### The data ###

(* ===== verification/RadioProps.v ===== *)
(** Channel numbers are unambiguous, and the load of the network is what it says: the number of
    logical channels on running time slots, and of those that are not idle. *)

From S2P Require Import Prelude Radio ChanAlloc.

Module RadioProps.
Import ChanAlloc.

(** ** Channel numbers *)

(** How many sub-slots a channel number can tell apart. *)
Definition chan_nr_subslots (pchan : gsm_phys_chan_config) : nat :=
  match pchan with
  | GSM_PCHAN_TCH_H => 2
  | GSM_PCHAN_CCCH_SDCCH4 => 4
  | GSM_PCHAN_SDCCH8_SACCH8C => 8
  | _ => 1
  end.

(** Every sub-slot the allocator uses has a number of its own. *)
Lemma allocated_subslots_numbered pchan n :
  subslots_listed pchan = Some n -> n <= Z.of_nat (chan_nr_subslots pchan).
Proof. destruct pchan; vm_compute; intros [= <-]; discriminate. Qed.

Definition chan_nr_check (pchan : gsm_phys_chan_config) (j k : nat) : bool :=
  bool_decide
    (lchan_lookup (gsm_ts2chan_nr (zero_ts <| ts_pchan := pchan |> <| ts_nr := Z.of_nat j |>)
                     (Z.of_nat k)) = Some (j, k)).

Lemma chan_nr_check_all pchan :
  forallb (fun j => forallb (chan_nr_check pchan j) (seq 0 (chan_nr_subslots pchan))) (seq 0 8) = true.
Proof. by destruct pchan; vm_compute. Qed.

Lemma ts2chan_nr_fields ts ts' n :
  ts_pchan ts = ts_pchan ts' -> ts_nr ts = ts_nr ts' -> gsm_ts2chan_nr ts n = gsm_ts2chan_nr ts' n.
Proof. intros H1 H2. unfold gsm_ts2chan_nr. by rewrite H1, H2. Qed.

Lemma lchan_lookup_chan_nr ts (j k : nat) :
  ts_nr ts = Z.of_nat j -> (j < TRX_NR_TS)%nat -> (k < chan_nr_subslots (ts_pchan ts))%nat ->
  lchan_lookup (gsm_ts2chan_nr ts (Z.of_nat k)) = Some (j, k).
Proof.
  intros Hn Hj Hk. pose proof (chan_nr_check_all (ts_pchan ts)) as H.
  rewrite forallb_forall in H. specialize (H j ltac:(apply in_seq; unfold TRX_NR_TS in Hj; lia)).
  rewrite forallb_forall in H. specialize (H k ltac:(apply in_seq; lia)).
  unfold chan_nr_check in H. apply bool_decide_eq_true in H. rewrite <- H. f_equal.
  by apply ts2chan_nr_fields; upd_norm.
Qed.

(** The numbers of time slots and logical channels are their positions, as they are after
    [gsm_bts_trx_alloc]. *)
Definition numbered (bts : gsm_bts) : Prop :=
  forall i j ts, get_ts bts i j = Some ts -> ts_nr ts = Z.of_nat j /\ (j < TRX_NR_TS)%nat /\
    forall k lc, lchan ts !! k = Some lc -> lc_nr lc = Z.of_nat k.

(** on a TRX the channel number of a logical channel, as [gsm_lchan2chan_nr] puts it into a
    message, is resolved by [lchan_lookup] to the time slot and sub-slot of that very channel; so
    no two channels of a TRX share a number. *)
Theorem chan_nr_roundtrip bts i j k ts lc :
  numbered bts -> get_ts bts i j = Some ts -> lchan ts !! k = Some lc ->
  (k < chan_nr_subslots (ts_pchan ts))%nat ->
  lchan_lookup (gsm_lchan2chan_nr ts lc) = Some (j, k) /\
  forall j' k' ts' lc', get_ts bts i j' = Some ts' -> lchan ts' !! k' = Some lc' ->
    (k' < chan_nr_subslots (ts_pchan ts'))%nat ->
    gsm_lchan2chan_nr ts' lc' = gsm_lchan2chan_nr ts lc -> (j', k') = (j, k).
Proof.
  intros Hn Hts Hlc Hk.
  assert (Hrt : forall j k ts lc, get_ts bts i j = Some ts -> lchan ts !! k = Some lc ->
    (k < chan_nr_subslots (ts_pchan ts))%nat ->
    lchan_lookup (gsm_lchan2chan_nr ts lc) = Some (j, k)).
  { intros j0 k0 ts0 lc0 Hts0 Hlc0 Hk0. destruct (Hn _ _ _ Hts0) as (Hnr & Hj & Hl).
    unfold gsm_lchan2chan_nr. rewrite (Hl _ _ Hlc0). by apply lchan_lookup_chan_nr. }
  split; [by apply Hrt|]. intros j' k' ts' lc' Hts' Hlc' Hk' He.
  pose proof (Hrt _ _ _ _ Hts' Hlc' Hk') as H1. rewrite He, (Hrt _ _ _ _ Hts Hlc Hk) in H1.
  by injection H1 as -> ->.
Qed.

Definition test_bts : gsm_bts :=
  zero_bts <| trx_list :=
    [zero_trx <| trx_ts := imap (fun j ts =>
        ts <| ts_nr := Z.of_nat j |> <| ts_pchan := GSM_PCHAN_SDCCH8_SACCH8C |>
           <| lchan ::= imap (fun k lc => lc <| lc_nr := Z.of_nat k |>) |>)
      (replicate 8 zero_ts) |>] |>.

Lemma test_bts_numbered : numbered test_bts.
Proof.
  intros [|i] j ts; [|done].
  do 8 (destruct j as [|j]; [intros [= <-]; split; [done|]; split; [unfold TRX_NR_TS; lia|];
    intros k lc; do 8 (destruct k as [|k]; [by intros [= <-]|]); done|]).
  done.
Qed.

Lemma chan_nr_roundtrip_witness :
  exists ts lc, get_ts test_bts 0 5 = Some ts /\ lchan ts !! 6%nat = Some lc /\
    gsm_lchan2chan_nr ts lc = 0x75 /\ lchan_lookup 0x75 = Some (5, 6)%nat.
Proof.
  eexists _, _. split; [vm_compute; reflexivity|]. split; [vm_compute; reflexivity|].
  split; [vm_compute; reflexivity|].
  refine (proj1 (chan_nr_roundtrip test_bts 0 5 6 _ _ test_bts_numbered
    ltac:(vm_compute; reflexivity) ltac:(vm_compute; reflexivity) _)).
  vm_compute. lia.
Defined.

(** ** Load *)

Section load.
Context `{LibosmoConst} (pchan_val : gsm_phys_chan_config -> Z).

Definition running (mo : gsm_abis_mo) : bool := nm_is_running (nm_state mo).

(** The channels that are counted, each with the channel combination it is counted for. *)
Definition counted_ts (ts : gsm_bts_trx_ts) : list (gsm_phys_chan_config * gsm_lchan) :=
  if running (ts_mo ts) then
    pair (ts_pchan ts) <$>
      take (Z.to_nat (default 0 (subslots_per_pchan pchan_val (ts_pchan ts)))) (lchan ts)
  else [].
Definition counted_trx (trx : gsm_bts_trx) : list (gsm_phys_chan_config * gsm_lchan) :=
  if running (trx_mo trx) && running (bb_transc_mo trx) then trx_ts trx ≫= counted_ts else [].
Definition counted (net : gsm_network) : list (gsm_phys_chan_config * gsm_lchan) :=
  bts_list net ≫= fun bts => trx_list bts ≫= counted_trx.

Definition count_pchan (p : gsm_phys_chan_config) (l : list (gsm_phys_chan_config * gsm_lchan)) : Z :=
  Z.of_nat (length (filter (fun e => e.1 = p) l)).
Definition count_busy (p : gsm_phys_chan_config) (l : list (gsm_phys_chan_config * gsm_lchan)) : Z :=
  Z.of_nat (length (filter (fun e => e.1 = p /\ lc_state e.2 <> LCHAN_S_NONE) l)).

(** [cl] counts the channels [l]. *)
Definition counts (cl : pchan_load) (l : list (gsm_phys_chan_config * gsm_lchan)) : Prop :=
  forall p, total (cl p) = u32 (count_pchan p l) /\ used (cl p) = u32 (count_busy p l).

Lemma u32_succ x : u32 (u32 x + 1) = u32 (x + 1).
Proof. unfold wrap. by rewrite Zplus_mod_idemp_l. Qed.

Lemma count_lchan_counts cl l p lc :
  counts cl l -> counts (count_lchan p lc cl) (l ++ [(p, lc)]).
Proof.
  intros Hc q. unfold count_lchan, count_pchan, count_busy. rewrite !filter_app.
  rewrite !filter_cons, !filter_nil. cbn [fst snd].
  destruct (Hc q) as [Ht Hu]. unfold count_pchan, count_busy in *.
  destruct (decide (q = p)) as [->|Hq].
  - rewrite decide_True by done. cbn [total used]. rewrite !length_app, Ht, u32_succ.
    split; [f_equal; cbn [length]; lia|].
    destruct (decide (lc_state lc = LCHAN_S_NONE)) as [Hs|Hs].
    + rewrite bool_decide_true by done. rewrite decide_False by tauto. rewrite Hu.
      f_equal. cbn [length]. lia.
    + rewrite bool_decide_false by done. rewrite decide_True by tauto. rewrite Hu, u32_succ.
      f_equal. cbn [length]. lia.
  - rewrite !decide_False by (intros Hx; intuition congruence). by rewrite !app_nil_r.
Qed.

Lemma fold_count_counts p lcs : forall cl l,
  counts cl l -> counts (foldl (fun cl lc => count_lchan p lc cl) cl lcs) (l ++ (pair p <$> lcs)).
Proof.
  induction lcs as [|lc lcs IH]; intros cl l Hc; cbn [foldl]; [by rewrite app_nil_r|].
  rewrite fmap_cons, cons_middle, app_assoc. by apply IH, count_lchan_counts.
Qed.

(** A loop whose every round counts [g x] counts them all. *)
Lemma loads_counts {A} (f : pchan_load -> A -> option pchan_load) (g : A -> list _) (xs : list A) :
  (forall x cl l, x ∈ xs -> counts cl l -> exists cl', f cl x = Some cl' /\ counts cl' (l ++ g x)) ->
  forall cl l, counts cl l -> exists cl', loads f cl xs = Some cl' /\ counts cl' (l ++ (xs ≫= g)).
Proof.
  induction xs as [|x xs IH]; intros Hf cl l Hc; cbn [loads].
  { exists cl. split; [done|]. cbn. by rewrite app_nil_r. }
  destruct (Hf x cl l) as (cl' & Hx & Hc'); [left|done|]. rewrite Hx. cbn [mbind option_bind].
  destruct (IH ltac:(intros; apply Hf; [by right|done]) cl' _ Hc') as (cl2 & Hl & Hc2).
  exists cl2. split; [done|]. rewrite bind_cons. by rewrite <- app_assoc in Hc2.
Qed.

(** Every time slot that runs has a channel combination of the table. *)
Definition pchans_known (net : gsm_network) : Prop :=
  Forall (fun bts => Forall (fun trx => Forall (fun ts =>
    is_Some (subslots_per_pchan pchan_val (ts_pchan ts))) (trx_ts trx)) (trx_list bts)) (bts_list net).

(** When every time slot has a channel combination of the table, the load of the network is
    computed, and it counts for each combination the logical channels on running time slots of
    running TRXs, and those of them that are not idle. *)
Theorem network_load_counts net :
  pchans_known net ->
  exists cl, network_chan_load pchan_val net = Some cl /\
    forall p, total (cl p) = u32 (count_pchan p (counted net)) /\
              used (cl p) = u32 (count_busy p (counted net)).
Proof.
  intros Hk. unfold network_chan_load, counted.
  destruct (loads_counts (bts_chan_load pchan_val) (fun bts => trx_list bts ≫= counted_trx)
              (bts_list net)) with (cl := fun _ : gsm_phys_chan_config => mk_load_counter 0 0)
    (l := @nil (gsm_phys_chan_config * gsm_lchan)) as (cl & Hl & Hc); [|done|by exists cl].
  intros bts cl l Hb Hcl. unfold bts_chan_load. revert cl l Hcl. apply loads_counts.
  intros trx cl l Ht Hcl. unfold trx_chan_load, counted_trx, running.
  destruct (nm_is_running (nm_state (trx_mo trx))); cbn [negb orb andb];
    [|exists cl; by rewrite app_nil_r].
  destruct (nm_is_running (nm_state (bb_transc_mo trx))); cbn [negb];
    [|exists cl; by rewrite app_nil_r].
  revert cl l Hcl. apply loads_counts. intros ts cl l Hts Hcl.
  unfold ts_chan_load, counted_ts, running.
  destruct (nm_is_running (nm_state (ts_mo ts))); cbn [negb]; [|exists cl; by rewrite app_nil_r].
  unfold pchans_known in Hk. rewrite Forall_forall in Hk. specialize (Hk bts Hb).
  rewrite Forall_forall in Hk. specialize (Hk trx Ht). rewrite Forall_forall in Hk.
  destruct (Hk ts Hts) as [n Hn]. rewrite Hn. cbn [mbind option_bind default from_option].
  eexists. split; [done|]. by apply fold_count_counts.
Qed.

End load.

Definition test_const : LibosmoConst :=
  {| NM_OPSTATE_NULL := 0xff; NM_OPSTATE_ENABLED := 2; NM_AVSTATE_OK := 0xff;
     NM_AVSTATE_POWER_OFF := 2; NM_STATE_UNLOCKED := 2; BS11_OBJ_CCLK := 2; BS11_OBJ_BBSIG := 0;
     BS11_OBJ_PA := 1; GSM_LAC_RESERVED_ALL_BTS := 0xfffe; GSM48_REJECT_ROAMING_NOT_ALLOWED := 13 |}.

(** The order of the enumeration in libosmocore. *)
Definition test_pchan_val (p : gsm_phys_chan_config) : Z :=
  match p with
  | GSM_PCHAN_NONE => 0 | GSM_PCHAN_CCCH => 1 | GSM_PCHAN_CCCH_SDCCH4 => 2 | GSM_PCHAN_TCH_F => 3
  | GSM_PCHAN_TCH_H => 4 | GSM_PCHAN_SDCCH8_SACCH8C => 5 | GSM_PCHAN_PDCH => 6
  | GSM_PCHAN_TCH_F_PDCH => 7 | GSM_PCHAN_UNKNOWN => 8
  end.

Definition up (mo : gsm_abis_mo) : gsm_abis_mo := mo <| nm_state := mk_gsm_nm_state 2 2 0xff |>.
(** A network of one BTS whose first time slot carries eight SDCCHs, one of them in use. *)
Definition test_net : gsm_network :=
  (@gsm_network_init test_const 262 42) <| num_bts := 1 |> <| bts_list := [
    test_bts <| trx_list ::= fmap (fun trx =>
      trx <| trx_mo ::= up |> <| bb_transc_mo ::= up |>
          <| trx_ts ::= alter (fun ts => ts <| ts_mo ::= up |>
               <| lchan ::= alter (fun lc => lc <| lc_state := LCHAN_S_ACTIVE |>) 3%nat |>) 0%nat |>) |>] |>.

Lemma network_load_counts_witness :
  exists cl, @network_chan_load test_const test_pchan_val test_net = Some cl /\
    total (cl GSM_PCHAN_SDCCH8_SACCH8C) = 8 /\ used (cl GSM_PCHAN_SDCCH8_SACCH8C) = 1.
Proof.
  assert (pchans_known test_pchan_val test_net) as Hk.
  { refine (bool_decide_unpack _ _). vm_compute. exact I. }
  destruct (@network_load_counts test_const test_pchan_val test_net Hk) as (cl & Hcl & Hc).
  exists cl. split; [exact Hcl|]. destruct (Hc GSM_PCHAN_SDCCH8_SACCH8C) as [Ht Hu].
  split.
  - exact (eq_trans Ht ltac:(vm_compute; reflexivity)).
  - exact (eq_trans Hu ltac:(vm_compute; reflexivity)).
Defined.

End RadioProps.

###

- _What you have to do_:
Going down the listing above, begin printing at the line with "if running (trx_mo" and finish with the line with "bts_list net ≫= fun", exactly as they appear.

- _Answer to this exercise_:
  if running (trx_mo trx) && running (bb_transc_mo trx) then trx_ts trx ≫= counted_ts else [].
Definition counted (net : gsm_network) : list (gsm_phys_chan_config * gsm_lchan) :=
  bts_list net ≫= fun bts => trx_list bts ≫= counted_trx.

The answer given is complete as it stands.